> WORK INSTRUCTION
Retype all of the entries exactly as they appear.

> PROVIDED RECORDS
(* ===== verification/Fcm.v ===== *)
(** * channels/fcm: mobile push over Firebase Cloud Messaging

    The HTTP v1 send.  The JSON codec, url.JoinPath and the OAuth token source
    (golang.org/x/oauth2) are parameters. *)

From S2P Require Import Prelude GoErrors GoStrings Model Config Http.

Definition fcm_defaultBaseURL : string := "https://fcm.googleapis.com".

Record fcmNotification := mkFcmNotification { fnTitle : string; fnBody : string }.
Record fcmMessage := mkFcmMessage {
  fmToken : string; fmNotification : option fcmNotification; fmData : gmap string string;
}.

Record fcmDetail := mkFcmDetail { fdType : string; fdErrorCode : string }.
Record fcmErrorEnvelope := mkFcmErrorEnvelope {
  feCode : Z; feMessage : string; feStatus : string; feDetails : list fcmDetail;
}.

(** A token source yields the value of the Authorization header. *)
Definition TokenSource (W : Type) : Type := M W (result error string).

Record FcmProvider (W : Type) := mkFcmProvider {
  fpProjectID : string;
  fpBaseURL : string;
  fpHTTP : HttpClient W;
  fpTokens : TokenSource W;
}.
Arguments mkFcmProvider {W}.
Arguments fpProjectID {W}.
Arguments fpBaseURL {W}.
Arguments fpHTTP {W}.
Arguments fpTokens {W}.

Definition fcm_WithHTTPClient {W} (c : option (HttpClient W)) (p : FcmProvider W) : FcmProvider W :=
  match c with
  | Some c => mkFcmProvider (fpProjectID p) (fpBaseURL p) c (fpTokens p)
  | None => p
  end.

Definition WithTokenSource {W} (ts : option (TokenSource W)) (p : FcmProvider W) : FcmProvider W :=
  match ts with
  | Some ts => mkFcmProvider (fpProjectID p) (fpBaseURL p) (fpHTTP p) ts
  | None => p
  end.

Definition SetBaseURL {W} (u : string) (p : FcmProvider W) : FcmProvider W :=
  mkFcmProvider (fpProjectID p) (TrimRightByte u "/"%char) (fpHTTP p) (fpTokens p).

(** [jwt_config] is google.JWTConfigFromJSON with the token source it makes. *)
Definition fcm_New {W} (defaultClient : HttpClient W) (jwt_config : string -> result error (TokenSource W))
    (cfg : MobilePushConfig) (opts : list (FcmProvider W -> FcmProvider W)) : result error (FcmProvider W) :=
  if (mcFCMProjectID cfg =? "")%string then Err (ErrorsNew "fcm: FCMProjectID is required")
  else if (mcFCMCredentialsJSON cfg =? "")%string then Err (ErrorsNew "fcm: FCMCredentialsJSON is required")
  else match jwt_config (mcFCMCredentialsJSON cfg) with
       | Err err => Err (ErrorfW "fcm: parse credentials: %w" [] err)
       | Ok tokens =>
           Ok (fold_left (fun p opt => opt p) opts
                 (mkFcmProvider (mcFCMProjectID cfg) fcm_defaultBaseURL defaultClient tokens))
       end.

(** ** Errors *)

Definition isUnregistered (httpStatus : Z) (env : fcmErrorEnvelope) : bool :=
  existsb (fun d => (fdErrorCode d =? "UNREGISTERED")%string) (feDetails env)
  || (httpStatus =? 404)
  || (feStatus env =? "NOT_FOUND")%string.

Definition ellipsis : string := String (chr 226) (String (chr 128) (String (chr 166) "")).

Definition summarise (env : fcmErrorEnvelope) (raw : string) : string :=
  if negb (feMessage env =? "")%string then feMessage env
  else if negb (feStatus env =? "")%string then feStatus env
  else if (String.length raw =? 0)%nat then "(empty body)"
  else if (512 <? String.length raw)%nat then l2s (take 512 (s2l raw)) +:+ ellipsis
  else raw.

Section send.
Context {W : Type} (p : FcmProvider W)
  (marshal : fcmMessage -> result error string)
  (join_path : string -> list string -> result error string)
  (request_error : string -> option error)
  (decode_ok : string -> result error string)             (* fcmSendResponse's name *)
  (* what json.Unmarshal leaves in a zero envelope, its error ignored *)
  (decode_envelope : string -> fcmErrorEnvelope).

Definition fcm_message (msg : Message) : fcmMessage :=
  mkFcmMessage (mTo msg)
    (if negb (mTitle msg =? "")%string || negb (mBody msg =? "")%string
     then Some (mkFcmNotification (mTitle msg) (mBody msg)) else None)
    (mData msg).

(** The receipt of a response that was read. *)
Definition fcm_answer (status : Z) (body : string) : Receipt * option error :=
  if status =? 200 then
    match decode_ok body with
    | Err err => (failed_receipt, Some (ErrorfW "fcm: decode success: %w" [] err))
    | Ok name => (mkReceipt name StatusDelivered, None)
    end
  else
    let apiErr := decode_envelope body in
    if isUnregistered status apiErr
    then (failed_receipt, Some (ErrorfW "%w: %s" [FStr (summarise apiErr body)] ErrUnregisteredToken))
    else (failed_receipt,
          Some (Errorf "fcm: send failed (http %d): %s" [FInt status; FStr (summarise apiErr body)])).

Definition fcm_Send (msg : Message) : M W (Receipt * option error) :=
  let fail err := mret (failed_receipt, Some err) in
  if (mTo msg =? "")%string then fail (ErrorsNew "fcm: empty device token") else
  match marshal (fcm_message msg) with
  | Err err => fail (ErrorfW "fcm: marshal payload: %w" [] err)
  | Ok buf =>
      match join_path (fpBaseURL p) ["/v1/projects/"; fpProjectID p; "/messages:send"] with
      | Err err => fail (ErrorfW "fcm: build endpoint: %w" [] err)
      | Ok endpoint =>
          match request_error endpoint with
          | Some err => fail (ErrorfW "fcm: build request: %w" [] err)
          | None =>
              tok ← fpTokens p;
              match tok with
              | Err err => fail (ErrorfW "fcm: mint access token: %w" [] err)
              | Ok auth =>
                  r ← fpHTTP p (mkRequest "POST" endpoint
                        (list_to_map [("Content-Type", "application/json"); ("Authorization", auth)]) buf);
                  mret (match r with
                        | Err err => (failed_receipt, Some (ErrorfW "fcm: post: %w" [] err))
                        | Ok resp =>
                            match respBody resp with
                            | Err err => (failed_receipt, Some (ErrorfW "fcm: read response: %w" [] err))
                            | Ok body => fcm_answer (StatusCode resp) body
                            end
                        end)
              end
          end
      end
  end.

Definition fcm_provider : Provider W := mkProvider ChannelMobilePush "fcm" fcm_Send.
End send.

> RESPONSE FOR THIS EXERCISE
(* ===== verification/Fcm.v ===== *)
(** * channels/fcm: mobile push over Firebase Cloud Messaging

    The HTTP v1 send.  The JSON codec, url.JoinPath and the OAuth token source
    (golang.org/x/oauth2) are parameters. *)

From S2P Require Import Prelude GoErrors GoStrings Model Config Http.

Definition fcm_defaultBaseURL : string := "https://fcm.googleapis.com".

Record fcmNotification := mkFcmNotification { fnTitle : string; fnBody : string }.
Record fcmMessage := mkFcmMessage {
  fmToken : string; fmNotification : option fcmNotification; fmData : gmap string string;
}.

Record fcmDetail := mkFcmDetail { fdType : string; fdErrorCode : string }.
Record fcmErrorEnvelope := mkFcmErrorEnvelope {
  feCode : Z; feMessage : string; feStatus : string; feDetails : list fcmDetail;
}.

(** A token source yields the value of the Authorization header. *)
Definition TokenSource (W : Type) : Type := M W (result error string).

Record FcmProvider (W : Type) := mkFcmProvider {
  fpProjectID : string;
  fpBaseURL : string;
  fpHTTP : HttpClient W;
  fpTokens : TokenSource W;
}.
Arguments mkFcmProvider {W}.
Arguments fpProjectID {W}.
Arguments fpBaseURL {W}.
Arguments fpHTTP {W}.
Arguments fpTokens {W}.

Definition fcm_WithHTTPClient {W} (c : option (HttpClient W)) (p : FcmProvider W) : FcmProvider W :=
  match c with
  | Some c => mkFcmProvider (fpProjectID p) (fpBaseURL p) c (fpTokens p)
  | None => p
  end.

Definition WithTokenSource {W} (ts : option (TokenSource W)) (p : FcmProvider W) : FcmProvider W :=
  match ts with
  | Some ts => mkFcmProvider (fpProjectID p) (fpBaseURL p) (fpHTTP p) ts
  | None => p
  end.

Definition SetBaseURL {W} (u : string) (p : FcmProvider W) : FcmProvider W :=
  mkFcmProvider (fpProjectID p) (TrimRightByte u "/"%char) (fpHTTP p) (fpTokens p).

(** [jwt_config] is google.JWTConfigFromJSON with the token source it makes. *)
Definition fcm_New {W} (defaultClient : HttpClient W) (jwt_config : string -> result error (TokenSource W))
    (cfg : MobilePushConfig) (opts : list (FcmProvider W -> FcmProvider W)) : result error (FcmProvider W) :=
  if (mcFCMProjectID cfg =? "")%string then Err (ErrorsNew "fcm: FCMProjectID is required")
  else if (mcFCMCredentialsJSON cfg =? "")%string then Err (ErrorsNew "fcm: FCMCredentialsJSON is required")
  else match jwt_config (mcFCMCredentialsJSON cfg) with
       | Err err => Err (ErrorfW "fcm: parse credentials: %w" [] err)
       | Ok tokens =>
           Ok (fold_left (fun p opt => opt p) opts
                 (mkFcmProvider (mcFCMProjectID cfg) fcm_defaultBaseURL defaultClient tokens))
       end.

(** ** Errors *)

Definition isUnregistered (httpStatus : Z) (env : fcmErrorEnvelope) : bool :=
  existsb (fun d => (fdErrorCode d =? "UNREGISTERED")%string) (feDetails env)
  || (httpStatus =? 404)
  || (feStatus env =? "NOT_FOUND")%string.

Definition ellipsis : string := String (chr 226) (String (chr 128) (String (chr 166) "")).

Definition summarise (env : fcmErrorEnvelope) (raw : string) : string :=
  if negb (feMessage env =? "")%string then feMessage env
  else if negb (feStatus env =? "")%string then feStatus env
  else if (String.length raw =? 0)%nat then "(empty body)"
  else if (512 <? String.length raw)%nat then l2s (take 512 (s2l raw)) +:+ ellipsis
  else raw.

Section send.
Context {W : Type} (p : FcmProvider W)
  (marshal : fcmMessage -> result error string)
  (join_path : string -> list string -> result error string)
  (request_error : string -> option error)
  (decode_ok : string -> result error string)             (* fcmSendResponse's name *)
  (* what json.Unmarshal leaves in a zero envelope, its error ignored *)
  (decode_envelope : string -> fcmErrorEnvelope).

Definition fcm_message (msg : Message) : fcmMessage :=
  mkFcmMessage (mTo msg)
    (if negb (mTitle msg =? "")%string || negb (mBody msg =? "")%string
     then Some (mkFcmNotification (mTitle msg) (mBody msg)) else None)
    (mData msg).

(** The receipt of a response that was read. *)
Definition fcm_answer (status : Z) (body : string) : Receipt * option error :=
  if status =? 200 then
    match decode_ok body with
    | Err err => (failed_receipt, Some (ErrorfW "fcm: decode success: %w" [] err))
    | Ok name => (mkReceipt name StatusDelivered, None)
    end
  else
    let apiErr := decode_envelope body in
    if isUnregistered status apiErr
    then (failed_receipt, Some (ErrorfW "%w: %s" [FStr (summarise apiErr body)] ErrUnregisteredToken))
    else (failed_receipt,
          Some (Errorf "fcm: send failed (http %d): %s" [FInt status; FStr (summarise apiErr body)])).

Definition fcm_Send (msg : Message) : M W (Receipt * option error) :=
  let fail err := mret (failed_receipt, Some err) in
  if (mTo msg =? "")%string then fail (ErrorsNew "fcm: empty device token") else
  match marshal (fcm_message msg) with
  | Err err => fail (ErrorfW "fcm: marshal payload: %w" [] err)
  | Ok buf =>
      match join_path (fpBaseURL p) ["/v1/projects/"; fpProjectID p; "/messages:send"] with
      | Err err => fail (ErrorfW "fcm: build endpoint: %w" [] err)
      | Ok endpoint =>
          match request_error endpoint with
          | Some err => fail (ErrorfW "fcm: build request: %w" [] err)
          | None =>
              tok ← fpTokens p;
              match tok with
              | Err err => fail (ErrorfW "fcm: mint access token: %w" [] err)
              | Ok auth =>
                  r ← fpHTTP p (mkRequest "POST" endpoint
                        (list_to_map [("Content-Type", "application/json"); ("Authorization", auth)]) buf);
                  mret (match r with
                        | Err err => (failed_receipt, Some (ErrorfW "fcm: post: %w" [] err))
                        | Ok resp =>
                            match respBody resp with
                            | Err err => (failed_receipt, Some (ErrorfW "fcm: read response: %w" [] err))
                            | Ok body => fcm_answer (StatusCode resp) body
                            end
                        end)
              end
          end
      end
  end.

Definition fcm_provider : Provider W := mkProvider ChannelMobilePush "fcm" fcm_Send.
End send.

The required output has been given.